Elevated CD133, but not VEGF or EGFR, as a predictive marker of distant recurrence after preoperative chemoradiotherapy in rectal cancer
- Authors:
- Published online on: October 1, 2009 https://doi.org/10.3892/or_00000491
- Pages: 709-717
Metrics: Total
Views: 0 (Spandidos Publications: | PMC Statistics: )
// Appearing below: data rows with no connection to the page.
(* ===== verification/SetupGuarantees.v ===== *)
(** * What the setup guarantees

    What an accepted save promises, the ids the screens suggest, the navigation of
    the menu, the scripted setup from its first key to the saved files, and the
    starter templates. *)
From S2P Require Import Prelude RustStr RustPath Io Json TypedFields Config OrchestratorFile Templates SetupDraft SetupScreens SetupEdits.
From Stdlib Require Import Ascii.

Local Open Scope string_scope.
Local Open Scope list_scope.

(** ** Saving *)
Lemma with_primary_profile_leads primary ps :
  existsb (λ p, String.eqb (cp_orchestrator_id p.2) primary) (with_primary_profile primary ps) = true.
Proof.
  unfold with_primary_profile. set (ps' := if is_nil ps then _ else ps).
  destruct (existsb _ ps') eqn:E; [done|]. apply existsb_exists.
  exists (primary +:+ "-local", local_profile primary). simpl. rewrite String.eqb_refl.
  split; [|done]. apply list_elem_of_In, map_get_elem, map_get_insert_eq.
Qed.
(** The profiles that were there stay, but for one with the name of the added one. *)
Lemma with_primary_profile_keeps primary ps k p :
  map_get k ps = Some p → k ≠ primary +:+ "-local" →
  map_get k (with_primary_profile primary ps) = Some p.
Proof.
  intros Hk Hne. unfold with_primary_profile. destruct ps as [|q ps]; [done|]. cbn [is_nil].
  case_match; [done|]. by rewrite map_get_insert_ne.
Qed.

(** What saved settings and configurations are. *)
Record saved_wf (canonicalizes : string → bool) (d : SetupDraft) (settings : Settings) : Prop := {
  sv_settings :
    Settings_validate canonicalizes settings {| require_shared_paths_exist := false |} = Ok ();
  sv_registry : s_orchestrators settings = sd_orchestrators d;
  sv_primary : sd_orchestrator_id d ∈ map_keys (s_orchestrators settings);
  sv_profile : ∃ k p, (k, p) ∈ s_channel_profiles settings
                      ∧ cp_orchestrator_id p = sd_orchestrator_id d;
  sv_configs : ∀ o, o ∈ map_keys (s_orchestrators settings) →
    ∃ c, map_get o (sd_configs d) = Some c ∧ OrchestratorConfig_validate c settings o = Ok ();
  sv_no_extra : ∀ o, o ∈ map_keys (sd_configs d) → o ∈ map_keys (s_orchestrators settings);
}.

Lemma for_each_elem {E A} (body : A → result E ()) xs x :
  for_each body xs = Ok () → x ∈ xs → body x = Ok ().
Proof. rewrite for_each_Ok, Forall_forall. auto. Qed.

Lemma bootstrap_saved canonicalizes settings d :
  s_orchestrators settings = sd_orchestrators d →
  existsb (λ p, String.eqb (cp_orchestrator_id p.2) (sd_orchestrator_id d))
    (s_channel_profiles settings) = true →
  Settings_validate canonicalizes settings {| require_shared_paths_exist := false |} = Ok () →
  validate_setup_bootstrap settings d = Ok () → saved_wf canonicalizes d settings.
Proof.
  intros Hreg Hprof Hset Hboot. unfold validate_setup_bootstrap in Hboot.
  rewrite !seq_Ok, !reject_if_Ok in Hboot. destruct Hboot as (_ & Hprim & Hcfg & Hextra).
  constructor; try done.
  - rewrite Hreg. by apply map_contains_key_elem, negb_false_iff.
  - apply existsb_exists in Hprof as ([k p] & Hin%list_elem_of_In & Hp%String.eqb_eq). eauto.
  - intros o Ho. pose proof (for_each_elem _ _ _ Hcfg Ho) as H. cbv beta in H.
    apply seq_Ok in H as [_ H]. apply bind_Ok in H as (c & Hc%ok_or_Ok & Hv%map_err_Ok). eauto.
  - intros o Ho. pose proof (for_each_elem _ _ _ Hextra Ho) as H. cbv beta in H.
    apply reject_if_Ok in H. by apply map_contains_key_elem, negb_false_iff.
Qed.

Lemma wp_checked_settings canonicalizes existing d :
  wp false (checked_settings canonicalizes existing)
    (λ r d', r ≠ Err Panicked ∧ ∀ settings, r = Ok settings →
       saved_wf canonicalizes d' settings ∧ settings = settings_to_save existing d') d.
Proof.
  unfold checked_settings. edit_steps; (split; [done|]); try done. intros settings [= <-].
  repeat match goal with u : () |- _ => destruct u end.
  match goal with H : map_err _ _ = Ok _ |- _ => apply map_err_Ok in H end.
  split; [|done]. apply bootstrap_saved; try done. apply with_primary_profile_leads.
Qed.

Lemma wp_normalize canonicalizes existing d :
  draft_inv d →
  wp false (normalize_for_save canonicalizes existing)
    (λ r d', r ≠ Err Panicked ∧ ∀ settings, r = Ok settings →
       saved_wf canonicalizes d' settings ∧ settings = settings_to_save existing d') d.
Proof.
  intros Hd. unfold normalize_for_save. apply wp_bind.
  eapply wp_mono; [apply (edit_keeps_inv EnsureMinimum), Hd|].
  intros [[]|e] d1 [Hd1 He]; [|by split; [intros [= ->]|]].
  apply wp_bind, wp_modify.
  set (d2 := if map_contains_key _ _ then d1 else _).
  assert (sd_provider d2 = sd_provider d1) as Hprov by (unfold d2; by case_match).
  apply wp_bind, wp_get, wp_bind.
  destruct (initial_some (sd_orchestrator_id d2) (sd_provider d2) (sd_model d2)
              (sd_workflow_template d2)) as [cfg ->]; [rewrite Hprov; apply Hd1|].
  destruct (map_contains_key (sd_orchestrator_id d2) (sd_configs d2)); edit_steps.
  - apply wp_checked_settings.
  - apply wp_expect; [done|]. intros c [= <-]. edit_steps. apply wp_checked_settings.
Qed.


(** ** Suggested ids *)
Definition numbered (base : string) (i : Z) : string := base +:+ "_" +:+ fmt_int i.
Lemma numbered_inj base i j : numbered base i = numbered base j → i = j.
Proof. unfold numbered. intros H. apply (inj (String.append base)) in H. by simplify_eq. Qed.
Lemma numbered_ident base i : (0 ≤ i)%Z → is_ident base = true → is_ident (numbered base i) = true.
Proof.
  unfold is_ident, numbered. intros Hi [Hne Hs]%andb_true_iff. rewrite !str_forall_app, Hs. simpl.
  apply andb_true_iff. split; [by destruct base|].
  eapply str_forall_impl; [|by apply fmt_int_digits]. by intros [[] [] [] [] [] [] [] []].
Qed.
Lemma first_free_spec taken base n idx :
  match first_free taken base n idx with
  | Some id => taken id = false ∧ ∃ i, (idx ≤ i)%Z ∧ id = numbered base i
  | None => ∀ k, (k < n)%nat → taken (numbered base (idx + Z.of_nat k)) = true
  end.
Proof.
  revert idx. induction n as [|n IH]; intros idx; cbn [first_free]; [intros k Hk; lia|].
  change (base +:+ "_" +:+ fmt_int idx) with (numbered base idx).
  destruct (taken (numbered base idx)) eqn:E; [|split; [done|]; exists idx; by split].
  specialize (IH (idx + 1)%Z). destruct (first_free _ _ _ _) as [id|].
  - destruct IH as (? & i & ? & ->). split; [done|]. exists i. split; [lia|done].
  - intros [|k] Hk; [by rewrite Z.add_0_r|].
    replace (idx + Z.of_nat (S k))%Z with (idx + 1 + Z.of_nat k)%Z by lia. apply IH. lia.
Qed.
(** With more candidates than names, the search succeeds. *)
Lemma first_free_found taken names base n idx :
  (∀ id, taken id = true → id ∈ names) → (length names < n)%nat →
  is_Some (first_free taken base n idx).
Proof.
  intros Htaken Hlen. pose proof (first_free_spec taken base n idx) as H.
  destruct (first_free taken base n idx); [by eexists|exfalso].
  assert (n ≤ length names)%nat; [|lia].
  apply (pigeonhole (λ k, numbered base (idx + Z.of_nat k))).
  - intros i j _ _ Hij%numbered_inj. lia.
  - auto.
Qed.

(** The ids the screens suggest are free: the unbounded search for a step id
    always ends with one no step has, an identifier [add_step] accepts if the base
    is one; and the name a template's workflow gets is not one of the existing
    workflows as long as there are fewer than 998 of them. *)
Theorem suggested_ids_are_free (steps : list WorkflowStepConfig)
    (workflows : list (string * WorkflowConfig)) (base : string) :
  (∃ id, unique_step_id steps base = Some id ∧ id ∉ ws_id <$> steps
    ∧ (base ∉ ws_id <$> steps → id = base)
    ∧ (is_ident base = true → validate_identifier "step id" id = Ok ()))
  ∧ ((length workflows < 998)%nat → unique_workflow_id workflows base ∉ map_keys workflows).
Proof.
  assert (∀ id, existsb (is_step id) steps = true ↔ id ∈ ws_id <$> steps) as Htaken.
  { intros id. apply (has_step_elem id (template_workflow "" "" [] steps)). }
  assert (∀ id, is_ident id = true → validate_identifier "step id" id = Ok ()) as Hvalid.
  { intros id Hid. assert (StepId_parse id = Ok id) as Hp by (by apply parse_id_Ok).
    change (validate_identifier "step id" id) with ((λ _, ()) <$> StepId_parse id).
    by rewrite Hp. }
  split.
  - unfold unique_step_id. destruct (existsb (is_step base) steps) eqn:E.
    + destruct (first_free_found (λ id, existsb (is_step id) steps) (ws_id <$> steps) base
                  (S (length steps)) 2) as [id Hid];
        [by intros id Hid%Htaken|rewrite length_fmap; lia|].
      pose proof (first_free_spec (λ id, existsb (is_step id) steps) base (S (length steps)) 2) as H.
      rewrite Hid in *. destruct H as (Hfree & i & Hi & ->). eexists. split; [done|].
      split; [by rewrite <- Htaken, Hfree|]. split; [by apply Htaken in E|].
      intros Hb. apply Hvalid, numbered_ident; [lia|done].
    + exists base. split; [done|]. split; [by rewrite <- Htaken, E|]. auto.
  - intros Hlen. unfold unique_workflow_id. rewrite <- map_contains_key_elem.
    destruct (map_contains_key base workflows) eqn:E; cbn [negb]; [|by rewrite E].
    destruct (first_free_found (λ k, map_contains_key k workflows) (map_keys workflows) base 998 2)
      as [id Hid].
    { intros id. by apply map_contains_key_elem. }
    { unfold map_keys. by rewrite length_fmap. }
    pose proof (first_free_spec (λ k, map_contains_key k workflows) base 998 2) as H.
    rewrite Hid in *. destruct H as [H _]. cbv beta in H. cbn [from_option].
    change (map_contains_key id workflows ≠ true). by rewrite H.
Qed.

(** ** Navigation *)
(** The states the keys lead to. *)
Inductive nav_reachable (n : nat) : NavState → Prop :=
  | nav_start : nav_reachable n NavState_root
  | nav_key s action : nav_reachable n s → nav_reachable n (setup_transition s action n).1
  | nav_status s text : nav_reachable n s → nav_reachable n (with_status text s).

Definition nav_inv (n : nat) (s : NavState) : Prop :=
  nav_screen s ∈ [Root; Workspaces; InitialAgentDefaults]
  ∧ (nav_selected s < setup_screen_item_count (nav_screen s) n)%nat.

Lemma clamp_selection_le selected len : (clamp_selection selected len ≤ selected)%nat.
Proof. destruct len; simpl; lia. Qed.
Lemma nav_inv_select n s v :
  nav_inv n s → (v < setup_screen_item_count (nav_screen s) n)%nat → nav_inv n (with_selected v s).
Proof. by intros [? _] ?. Qed.
Lemma nav_inv_step n s action :
  (0 < n)%nat → nav_inv n s →
  nav_inv n (setup_transition s action n).1 ∧ (setup_transition s action n).2 ≠ Err Unreachable.
Proof.
  intros Hn Hs. pose proof Hs as [Hscreen Hsel].
  destruct action as [| | | | | | | | | |len].
  11: { split; [|done]. apply nav_inv_select; [done|].
        pose proof (clamp_selection_le (nav_selected s) len). lia. }
  all: unfold setup_transition; destruct (nav_screen s) eqn:E; try (exfalso; clear -Hscreen; set_solver);
    simpl in Hsel; repeat case_match; (split; [|done]); simpl; try done;
    try (apply nav_inv_select; [done|]; rewrite E; simpl; lia);
    (split; [set_solver|simpl; lia]).
Qed.
Lemma nav_reachable_inv n s : (0 < n)%nat → nav_reachable n s → nav_inv n s.
Proof.
  intros Hn. induction 1 as [|s action _ IH|s text _ IH]; [|by apply nav_inv_step|done].
  split; [left|simpl; lia].
Qed.

Definition esc : KeyEvent := KeyEvent_new KEsc false.
Definition ctrl_c : KeyEvent := KeyEvent_new (KChar "c") true.
(** The effect of a key on a screen. *)
Definition key_effect (n : nat) (s : NavState) (key : KeyEvent) : NavState * option SetupNavEffect :=
  match setup_action_from_key (nav_screen s) key with
  | None => (s, Some NoEffect)
  | Some action =>
      let '(s', r) := setup_transition s action n in
      (s', match r with Ok t => Some (tr_effect t) | Err _ => None end)
  end.

(** The setup menu cannot get lost: in every state the keys lead to, the
    screen is the root or one of its two sub-screens, the selection is within the
    items of the screen, no [unreachable!] is reached by any action, Ctrl-C
    cancels the setup, and Escape cancels it from the root and leads there from a
    sub-screen, so that two Escapes always leave. *)
Theorem navigation_stays_in_bounds (n : nat) (s : NavState) (Hn : (0 < n)%nat)
    (Hreach : nav_reachable n s) :
  nav_screen s ∈ [Root; Workspaces; InitialAgentDefaults]
  ∧ (nav_selected s < setup_screen_item_count (nav_screen s) n)%nat
  ∧ (∀ action, (setup_transition s action n).2 ≠ Err Unreachable)
  ∧ (key_effect n s ctrl_c).2 = Some CancelSetup
  ∧ (if decide (nav_screen s = Root) then (key_effect n s esc).2 = Some CancelSetup
     else nav_screen (key_effect n s esc).1 = Root
          ∧ (key_effect n (key_effect n s esc).1 esc).2 = Some CancelSetup).
Proof.
  pose proof (nav_reachable_inv n s Hn Hreach) as Hinv. pose proof Hinv as [Hscreen Hsel].
  split; [done|]. split; [done|]. split; [intros action; by apply nav_inv_step|].
  destruct s as [screen selected status hint]. simpl in *.
  repeat (apply elem_of_cons in Hscreen as [->|Hscreen]; [by vm_compute|]).
  by apply elem_of_nil in Hscreen.
Qed.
Total PDF Downloads: 0 (Spandidos Publications: | PMC Statistics: )
Abstract
CD133 has been postulated to be a colon cancer stem cell (CSCs) marker. Recent investigations suggest that CSCs might contribute to cancer recurrence and resistance to conventional therapies. This study aimed to evaluate the role of CD133 in residual cancer cells after chemoradiotherapy (CRT) for rectal cancer. Forty patients with rectal cancer underwent CRT followed by surgery. Total RNAs of rectal cancer cells before (n=30) and after (n=40) CRT were isolated. Intratumoral CD133, vascular endothelial growth factor (VEGF), and epidermal growth factor receptor (EGFR) levels were measured using real-time reverse transcription polymerase chain reaction. Immunohistochemical staining of CD133 after CRT was also investigated. CD133 in residual cancer cells was higher than in stromal cells in post-CRT specimens (p<0.0001). The levels of CD133 were found to have increased in post-CRT specimens (p=0.0184), while VEGF and EGFR levels decreased during CRT (p<0.0001 and p=0.0002, respectively). Patients who developed distant recurrence had a higher post-CRT CD133 compared with those patients without recurrence (p=0.0136). Elevated post-CRT CD133 was associated with poor disease-free survival (p=0.0168). Immunohistochemical staining of the cytoplasmic and apical/endoluminal membranous CD133 was observed in residual cancer cells after CRT. CD133 expression in residual cancer cells after CRT may indicate a treatment resistant phenotype in putative CSCs. Elevated CD133, but not VEGF or EGFR, on FFPE specimens may be a predictive marker of distant recurrence and poor survival after preoperative CRT in rectal cancer.